Dès que le film est sorti, les gens de la Camorra ont eu vent du projet et ont fait pression pour le faire retirer des salles. Ils ont intenté un procès contre nous, qu’ils ont fini par perdre. Mais le mal était fait, ça a complètement bloqué le film. On avait peur de la Camorra et de son influence, et pourtant on avait des appuis puissants avec nous comme Berlusconi, qui co-produisait le film avec la Reteitalia.

Raffaele Cutolo est mort en 2021. Est-ce que vous avez senti que son décès avait permis de relâcher l’étreinte de l’organisation autour du projet? Est-ce que cela vous a aidé à ressortir la série des cartons?

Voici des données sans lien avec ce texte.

Lemma Update_refines t m k v : represents t m -> bytes_ok k ->
  exists t', Update db t k v = (Ok tt, t') /\
    represents t' (if decide (v = []) then base.delete k m else <[k := v]> m).
Proof.
  intros Hr Hk. unfold Update. cbn [root ttracer]. destruct (decide (v = [])) as [->|Hv].
  { destruct (delete_root t k (proj1 Hr) Hk) as (d & n' & tr & E & Hw & Hh).
    cbn [len length Z.of_nat Z.eqb negb]. rewrite E. eexists. split; [reflexivity|].
    by eapply represents_delete. }
  replace (len v =? 0) with false by (destruct v; [done|rewrite len_cons; pose proof (len_nonneg v); lia]).
  cbn [negb]. destruct Hr as [Hw Hh].
  assert (exists d n' tr, Trie.insert db (key_fuel (keybytesToHex k)) (root t) [] (keybytesToHex k)
      (valueNode v) (ttracer t) = (Ok (d, n'), tr) /\ wf db [] n' /\
    (forall hk w, has db [] n' hk w <->
      (hk = keybytesToHex k /\ w = v) \/ (hk <> keybytesToHex k /\ has db [] (root t) hk w)))
    as (d & n' & tr & -> & Iw & Ih).
  { destruct Hw as [->|Hw].
    - unfold key_fuel. rewrite Nat.add_comm. cbn [Nat.add].
      destruct (insert_nil db (S (2 * length (keybytesToHex k))) [] (keybytesToHex k) (valueNode v) (ttracer t)) as [tr E].
      eexists _, _, _. split; [exact E|]. pose proof (keybytes_fullkey k Hk) as Hf.
      destruct (keybytesToHex k) as [|x hk] eqn:Ek; [by apply fullkey_not_nil in Hf|].
      cbn [graft]. split; [by apply leaf_wf|]. intros hk' w. rewrite leaf_has, has_nil. naive_solver.
    - destruct (insert_correct db [] (root t) Hw _ v (keybytes_fullkey k Hk) Hv _ (ttracer t) (need_key_fuel _ _))
        as (d & n' & tr & E & [Iw Ih _ _]). exists d, n', tr. auto. }
  eexists. split; [reflexivity|]. split; [by right|]. intros hk w. cbn [root]. rewrite Ih, Hh. split.
  - intros [[-> ->]|(Hne & k' & Hb & -> & Hm)].
    + exists k. by rewrite lookup_insert_eq.
    + exists k'. rewrite lookup_insert_ne; [done|]. by intros ->.
  - intros (k' & Hb & -> & Hm). apply lookup_insert_Some in Hm as [[<- <-]|[Hne Hm]]; [by left|].
    right. split; [|eauto]. intros E. by apply keybytesToHex_inj in E.
Qed.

Ah, non, pas du tout, ce n’est pas comme ça que ça s’est passé de mon côté. J’ai eu l’idée il y a deux ans car avec Tornatore on ne s’est jamais quitté. À chaque fois qu’on se voit, on se serre dans les bras. Tornatore adorait mon père, et a toujours été reconnaissant envers lui. Même quand il a remporté un Oscar pour Cinema Paradiso, il a apporté à mon père une bouteille de champagne pour célébrer. Et pourtant Tornatore est connu comme quelqu’un de très dur. Quand tu t’engages avec lui, tu sais quand tu commences, mais pas quand tu finis. En ce qui concerne la série je suis retombé sur les deux épisodes il y a environ deux ans et j’ai eu tout de suite envie de replonger dans le projet. Tornatore a signé tout de suite, sans même parler d’argent.

Comment s’est passée justement la restauration? Dans quel état étaient les rushs d’origine et étaient-ils complets?

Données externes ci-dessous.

(* ===== verification/EvmBase.v ===== *)
(** The virtual machine's data: errors, chain rules, gas parameters, the
    interfaces to the state database and to the transaction processor, the
    stack, the memory, the contract of a call frame and the monad the
    instructions run in (core/vm/errors.go, interface.go, stack.go, memory.go,
    contract.go, evm.go, evm_arbitrum.go, common.go; params/protocol_params.go). *)
From Stdlib Require Import ZArith Lia.
From stdpp Require Import base list gmap.
From S2P Require Import Prelude Uint256.
#[local] Open Scope Z_scope.
#[local] Open Scope go_scope.

Abbreviation address := (list Z).
Abbreviation hash := (list Z).

Definition zero_hash : hash := replicate 32 0.
Definition zero_address : address := replicate 20 0.

(** ** Errors and panics *)
Inductive vm_error :=
| ErrOutOfGas
| ErrCodeStoreOutOfGas
| ErrDepth
| ErrInsufficientBalance
| ErrContractAddressCollision
| ErrExecutionReverted
| ErrMaxInitCodeSizeExceeded
| ErrMaxCodeSizeExceeded
| ErrInvalidJump
| ErrWriteProtection
| ErrReturnDataOutOfBounds
| ErrGasUintOverflow
| ErrInvalidCode
| ErrNonceUintOverflow
| errStopToken
| ErrStackUnderflow (stackLen required : Z)
| ErrStackOverflow (stackLen limit : Z)
| ErrInvalidOpCode (opcode : Z)
| ErrOther (code : Z).

#[export] Instance vm_error_eq_dec : EqDecision vm_error.
Proof. solve_decision. Defined.

(** Where the Go program would panic. *)
Inductive panic :=
| PanicStack      (* index into Stack.data out of range *)
| PanicMemory     (* Memory.Set on a store that was not resized, or a slice of it *)
| PanicSlice      (* a slice or index of code, call data or return data *)
| PanicNil        (* a nil Context.Random or Context.BaseFee *)
| PanicCaller     (* caller.( *Contract) on an account reference *)
| PanicAnalysis   (* index into a jump destination bit vector *)
| PanicAccessList (* makeGasSStoreFunc's panic *)
| PanicStateDB    (* a panic inside the state database *)
| PanicGasPool.   (* the gas pool pushed above uint64 *)

#[export] Instance panic_eq_dec : EqDecision panic.
Proof. solve_decision. Defined.

(** A run of Go code: it ends with a value, it panics, or the fuel of the model
    is used up. *)
Inductive go_run (A : Type) :=
| Done (a : A)
| Panicked (p : panic)
| NoFuel.
Arguments Done {A} a.
Arguments Panicked {A} p.
Arguments NoFuel {A}.

(** The [(value, error)] pair of an operation; an error may come with bytes. *)
Inductive res (A : Type) :=
| Val (a : A)
| Fail (e : vm_error) (ret : list Z).
Arguments Val {A} a.
Arguments Fail {A} e ret.

(** ** params/protocol_params.go *)
Definition CallValueTransferGas := 9000.
Definition CallNewAccountGas := 25000.
Definition QuadCoeffDiv := 512.
Definition LogDataGas := 8.
Definition CallStipend := 2300.
Definition Keccak256Gas := 30.
Definition Keccak256WordGas := 6.
Definition InitCodeWordGas := 2.
Definition SstoreSetGas := 20000.
Definition SstoreResetGas := 5000.
Definition SstoreClearGas := 5000.
Definition SstoreRefundGas := 15000.
Definition NetSstoreNoopGas := 200.
Definition NetSstoreInitGas := 20000.
Definition NetSstoreCleanGas := 5000.
Definition NetSstoreDirtyGas := 200.
Definition NetSstoreClearRefund := 15000.
Definition NetSstoreResetRefund := 4800.
Definition NetSstoreResetClearRefund := 19800.
Definition SstoreSentryGasEIP2200 := 2300.
Definition SstoreSetGasEIP2200 := 20000.
Definition SstoreResetGasEIP2200 := 5000.
Definition SstoreClearsScheduleRefundEIP2200 := 15000.
Definition ColdAccountAccessCostEIP2929 := 2600.
Definition ColdSloadCostEIP2929 := 2100.
Definition WarmStorageReadCostEIP2929 := 100.
Definition TxAccessListStorageKeyGas := 1900.
Definition SstoreClearsScheduleRefundEIP3529 :=
  SstoreResetGasEIP2200 - ColdSloadCostEIP2929 + TxAccessListStorageKeyGas.
Definition JumpdestGas := 1.
Definition CreateDataGas := 200.
Definition CallCreateDepth := 1024.
Definition ExpGas := 10.
Definition LogGas := 375.
Definition CopyGas := 3.
Definition StackLimit := 1024.
Definition LogTopicGas := 375.
Definition CreateGas := 32000.
Definition Create2Gas := 32000.
Definition SelfdestructRefundGas := 24000.
Definition MemoryGas := 3.
Definition CallGasFrontier := 40.
Definition CallGasEIP150 := 700.
Definition BalanceGasFrontier := 20.
Definition BalanceGasEIP150 := 400.
Definition BalanceGasEIP1884 := 700.
Definition ExtcodeSizeGasFrontier := 20.
Definition ExtcodeSizeGasEIP150 := 700.
Definition SloadGasFrontier := 50.
Definition SloadGasEIP150 := 200.
Definition SloadGasEIP1884 := 800.
Definition SloadGasEIP2200 := 800.
Definition ExtcodeHashGasConstantinople := 400.
Definition ExtcodeHashGasEIP1884 := 700.
Definition SelfdestructGasEIP150 := 5000.
Definition ExpByteFrontier := 10.
Definition ExpByteEIP158 := 50.
Definition ExtcodeCopyBaseFrontier := 20.
Definition ExtcodeCopyBaseEIP150 := 700.
Definition CreateBySelfdestructGas := 25000.
Definition MaxCodeSize_default := 24576.

(** core/vm/gas.go *)
Definition GasQuickStep := 2.
Definition GasFastestStep := 3.
Definition GasFastStep := 5.
Definition GasMidStep := 8.
Definition GasSlowStep := 10.
Definition GasExtStep := 20.

(** The flags of params.Rules that the virtual machine reads. *)
Record Rules := mk_Rules {
  IsArbitrum : bool;
  IsHomestead : bool;
  IsEIP150 : bool;
  IsEIP158 : bool;
  IsByzantium : bool;
  IsConstantinople : bool;
  IsPetersburg : bool;
  IsIstanbul : bool;
  IsBerlin : bool;
  IsLondon : bool;
  IsMerge : bool;
  IsShanghai : bool;
}.

(** types.Log, the fields the LOG instructions fill. *)
Record Log := mk_Log {
  log_Address : address;
  log_Topics : list hash;
  log_Data : list Z;
  log_BlockNumber : Z;
}.

(** ** The state database as the virtual machine sees it

    The methods of vm.StateDB that core/vm calls.  A method that changes the
    database returns it; [SubRefund], [ExpectBalanceBurn] and [RevertToSnapshot]
    panic in the implementation when the counter would go below zero, when the
    amount is negative and when the revision does not exist. *)
Class StateDB (D : Type) := {
  CreateAccount : D -> address -> D;
  SubBalance : D -> address -> Z -> D;
  AddBalance : D -> address -> Z -> D;
  GetBalance : D -> address -> Z;
  ExpectBalanceBurn : D -> Z -> option D;
  GetNonce : D -> address -> Z;
  SetNonce : D -> address -> Z -> D;
  GetCodeHash : D -> address -> hash;
  GetCode : D -> address -> list Z;
  SetCode : D -> address -> list Z -> D;
  GetCodeSize : D -> address -> Z;
  AddRefund : D -> Z -> D;
  SubRefund : D -> Z -> option D;
  GetCommittedState : D -> address -> hash -> hash;
  GetState : D -> address -> hash -> hash;
  SetState : D -> address -> hash -> hash -> D;
  GetTransientState : D -> address -> hash -> hash;
  SetTransientState : D -> address -> hash -> hash -> D;
  Suicide : D -> address -> bool * D;
  HasSuicided : D -> address -> bool;
  Exist : D -> address -> bool;
  Empty : D -> address -> bool;
  AddressInAccessList : D -> address -> bool;
  SlotInAccessList : D -> address -> hash -> bool * bool;
  AddAddressToAccessList : D -> address -> D;
  AddSlotToAccessList : D -> address -> hash -> D;
  Snapshot : D -> Z * D;
  RevertToSnapshot : D -> Z -> option D;
  AddLog : D -> Log -> D;
  AddPreimage : D -> hash -> list Z -> D;
}.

Ça nous a coûté une fortune. On a mis un an pour le faire et ça nous a coûté près de 700.000 euros. On a tout restauré photogramme par photogramme. On a même retrouvé et retravaillé les bruits d’ambiance de l’époque, comme pour les scènes de prison car à l’époque, on avait pu tourner dans une vraie prison. On a travaillé avec le chef opérateur (Blasco Giurato, décédé en décembre 2022) et avec le compositeur (Nicola Piovani) de l’époque. Au final Tornatore n’a coupé que 4 à 5 minutes par rapport au montage initial de la série. Et le résultat est incroyable, on dirait que ça a été tourné à notre époque. La série ne fait pas du tout ses 38 ans.

Pour ceux qui avaient vu le film à l’époque comme pour vous, qu’est-ce que le format série apport de différent par rapport au film original?

Entre le film et la série, je préfère la série. Parce que c’est pas un film allongé ou découpé en morceau, chaque épisode est en soi un film.. La série est une collection de films. Souvent quand on adapte un film qui marche, lorsqu’on le fait en série, l’ensemble a l’air allongé, dilué. Tornatore, lui, écrit plein de choses qui prennent vie sous la forme de la série.

Et même si c’est une série de télévision, qu’est-ce que ça vous fait aussi de présenter Il Camorrista à Lille et de la découvrir projetée sur un grand écran, dans une salle de cinéma. Là où a commencé cette histoire en fait.

J’ai été très touché des retours du public qui m’ont dit que c’était fantastique. C’est la différence avec la télé, on peut avoir un retour immédiat des gens. Les cinémas sont essentiels. On estime qu’en Italie, jusqu’à 85% des cinémas ont fermé ou vont fermer dans les années qui viennent. Donc, même un studio comme le nôtre, l’industrie cinéma entière finit par se convertir aux séries.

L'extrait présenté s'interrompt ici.